Lodoen MB, Abenes G, Umamoto S, Houchins JP, Liu F, Lanier LL - J. Exp. Med. (2004)

Bottom Line: Treatment with the proteasome inhibitors lactacystin or epoxomicin reversed m155 down-regulation of H60.An MCMV mutant virus lacking m155 was severely attenuated in BALB/c mice; however, treatment with neutralizing anti-NKG2D monoclonal antibody or with NK-depleting anti-asialo GM1 antisera restored virulence of the mutant virus.Thus, down-regulation of H60 by m155 is a powerful mechanism of inhibiting NKG2D-mediated antiviral function.

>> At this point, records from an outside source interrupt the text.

(** What the elements of a document contribute, in document order; [own]
    is the contribution of one element, read off its name, its attributes
    and its children. *)
Fixpoint trace (A : Type) (own : string -> list (string * string) -> list node -> list A)
         (n : node) : list A :=
  match n with
  | Text _ => []
  | Elem tg at_ ks => own tg at_ ks ++ flat_map (trace own) ks
  end.

(** EPUB2: the [id] and the [playOrder] of every [navPoint], the character
    data of every [text] and the [src] of every [content]. *)
Definition ncx_own (tg : string) (at_ : list (string * string)) (ks : list node)
  : list Js.value :=
  if String.eqb tg "navPoint" then [lookup "id" at_; lookup "playOrder" at_]
  else if String.eqb tg "text" then [Some (join (map text ks))]
  else if String.eqb tg "content" then [lookup "src" at_]
  else [].

(** EPUB3: the target and the character data of every [a], and
    [undefined] with the character data of every [span]. *)
Definition xhtml_own (tg : string) (at_ : list (string * string)) (ks : list node)
  : list (Js.value * string) :=
  if String.eqb tg "a" then [(lookup "href" at_, join (map text ks))]
  else if String.eqb tg "span" then [(None, join (map text ks))]
  else [].

(** The link of a heading that has one. *)
Definition link_of (h : heading) : Js.value :=
  if Js.truthy (href h) then href h else None.

(** What a heading puts into the EPUB3 list: its link and its title. *)
Definition item_trace (h : heading) : Js.value * string := (link_of h, title h).

(** What a heading with the play order [k] puts into the EPUB2 map. *)
Definition point_trace (h : heading) (k : nat) : list Js.value :=
  [Some ("nav_" ++ Js.of_nat k)%string; Some (Js.of_nat k);
   Some (title h); Some (to_string (href h))].

(** The open levels after the headings [hs]; the play order [n] goes up
    with every heading in range when [count] is set. *)
Fixpoint advance_all (closing : list rung -> list node) (count : bool) (depth : nat)
         (n : nat) (fs : list rung) (hs : list heading) : list rung :=
  match hs with
  | [] => fs
  | h :: hs' =>
      if in_range depth h
      then advance_all closing count depth (if count then S n else n)
                       (advance_at closing n (level h) fs h) hs'
      else advance_all closing count depth n fs hs'
  end.

(** What the open levels contribute: the closed nodes of each level and
    [part] for its open item. *)
Fixpoint rung_trace (A : Type) (part : heading -> nat -> list A) (g : node -> list A)
         (fs : list rung) : list A :=
  match fs with
  | [] => []
  | f :: fs' => flat_map g (closed f) ++ part (open_item f) (order f) ++ rung_trace part g fs'
  end.

(** The headings with their play orders, from [n] on. *)
Fixpoint numbered (n : nat) (hs : list heading) : list (heading * nat) :=
  match hs with
  | [] => []
  | h :: hs' => (h, n) :: numbered (S n) hs'
  end.

(** The slots of a builder when no item has been added: only the root
    list is selected, the other slots are unset or hold the empty
    selection. *)
Definition slots_unused (a : slots) (top : path) : Prop :=
  a 0 = Some (Some top) /\ forall k, 1 <= k -> a k = None \/ a k = Some None.

End Trace.

Import Trace.

(** ** The package document: manifest and spine (src/ebook.js, 353-411) *)

Module Opf.

(** Lines 356-358: [while (str.length < digits) str = '0' + str], run at
    most [fuel] times. *)
Fixpoint pad (fuel : nat) (digits : nat) (str : string) : string :=
  match fuel with
  | 0 => str
  | S fuel' =>
      if String.length str <? digits then pad fuel' digits ("0" ++ str)%string else str
  end.

(** Lines 353-360.  Every round of the loop makes [str] longer, so [digits]
    rounds are enough. *)
Definition zeroPadding (prefix : string) (number digits : nat) : string :=
  (prefix ++ pad digits digits (Js.of_nat (number + 1)))%string.

(** The number that a decimal numeral stands for. *)
Definition numeral_value (s : string) : option nat :=
  option_map Nat.of_uint (NilEmpty.uint_of_string s).

(** [l.indexOf(x)], with nothing for -1. *)
Fixpoint indexOf (x : string) (l : list string) : option nat :=
  match l with
  | [] => None
  | y :: l' => if String.eqb y x then Some 0 else option_map S (indexOf x l')
  end.

(** [l.join(sep)] *)
Fixpoint join_with (sep : string) (l : list string) : string :=
  match l with
  | [] => ""
  | [x] => x
  | x :: l' => (x ++ sep ++ join_with sep l')%string
  end.

Definition ncx_type : string := "application/x-dtbncx+xml".
Definition opf_type : string := "application/oebps-package+xml".

(** What lines 386-391 put together for one file. *)
Record item : Type := Item {
  item_id : string;
  item_type : string;
  item_href : string
}.

Section Manifest.

(** The collaborators: [findFilesSync(basedir)] (nothing when the directory
    cannot be read), [mime.lookup] and the default [sort] of an array of
    strings. *)
Variable findFilesSync : string -> option (list string).
Variable mime_lookup : string -> string.
Variable sort : list string -> list string.

(** Lines 373-383: the [id] of the file [href], which is number [index]
    among the files. *)
Definition id_of (spine : list string) (digits : nat) (href : string) (index : nat) : string :=
  match indexOf href spine with
  | Some i => zeroPadding "page_" i digits
  | None =>
      if String.eqb (mime_lookup href) ncx_type then "ncx"
      else if negb (String.eqb (mime_lookup href) opf_type)
           then zeroPadding "res_" index digits
           else ""
  end.

(** Lines 378-380: the file makes [ncx++] run. *)
Definition counts_as_ncx (spine : list string) (href : string) : bool :=
  match indexOf href spine with
  | Some _ => false
  | None => String.eqb (mime_lookup href) ncx_type
  end.

(** Lines 372-393: the items pushed for the files from number [index] on. *)
Fixpoint items_from (spine : list string) (digits : nat) (index : nat) (files : list string)
  : list item :=
  match files with
  | [] => []
  | href :: files' =>
      let id := id_of spine digits href index in
      if Js.nonempty id
      then Item id (mime_lookup href) href :: items_from spine digits (S index) files'
      else items_from spine digits (S index) files'
  end.

(** The value of [ncx] after the loop. *)
Definition ncx_count (spine : list string) (files : list string) : nat :=
  List.length (filter (counts_as_ncx spine) files).

(** Lines 386-391. *)
Definition render_item (it : item) : string :=
  ("<item" ++
   " id=" ++ q ++ item_id it ++ q ++
   " media-type=" ++ q ++ item_type it ++ q ++
   " href=" ++ q ++ item_href it ++ q ++
   (if String.eqb (item_href it) "toc.xhtml" then " properties=" ++ q ++ "nav" ++ q else "") ++
   " />")%string.

(** Lines 404-407: the [idref]s computed for the spine from position
    [index] on. *)
Fixpoint idrefs_from (digits : nat) (index : nat) (spine : list string) : list string :=
  match spine with
  | [] => []
  | _ :: spine' => zeroPadding "page_" index digits :: idrefs_from digits (S index) spine'
  end.

(** Line 406: what one round adds to [itemrefs]. *)
Definition render_itemref (idref : string) : string :=
  (nl ++ "    <itemref idref=" ++ q ++ idref ++ q ++ " />")%string.

(** Lines 366-369: the files found and the generated ones. *)
Definition all_files (found : list string) (generatedFiles : option (list string)) : list string :=
  found ++ match generatedFiles with
           | Some l => l
           | None => []
           end.

(** Line 371: [files.length.toString().length]. *)
Definition digits_for (files : list string) : nat :=
  String.length (Js.of_nat (List.length files)).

View Article: PubMed Central - PubMed

Affiliation: Department of Microbiology and Immunology, Cancer Research Institute, University of California, San Francisco, San Francisco, CA 94143, USA.

ABSTRACT
Natural killer (NK) cells are an important early mediator of host immunity to murine cytomegalovirus (MCMV) infection. However, MCMV has evolved mechanisms to elude recognition and clearance by NK cells. We have identified an MCMV immune evasion protein that impairs NKG2D-mediated NK cell antiviral activity. Infection of BALB/c 3T3 cells with the Smith strain of MCMV resulted in strong down-regulation of H60, a high affinity ligand for NKG2D, from the surface of virus-infected cells. The MCMV m155 protein specifically down-regulated H60 without affecting expression of the other known NKG2D ligands, RAE-1 and MULT-1. Treatment with the proteasome inhibitors lactacystin or epoxomicin reversed m155 down-regulation of H60. An MCMV mutant virus lacking m155 was severely attenuated in BALB/c mice; however, treatment with neutralizing anti-NKG2D monoclonal antibody or with NK-depleting anti-asialo GM1 antisera restored virulence of the mutant virus. Thus, down-regulation of H60 by m155 is a powerful mechanism of inhibiting NKG2D-mediated antiviral function.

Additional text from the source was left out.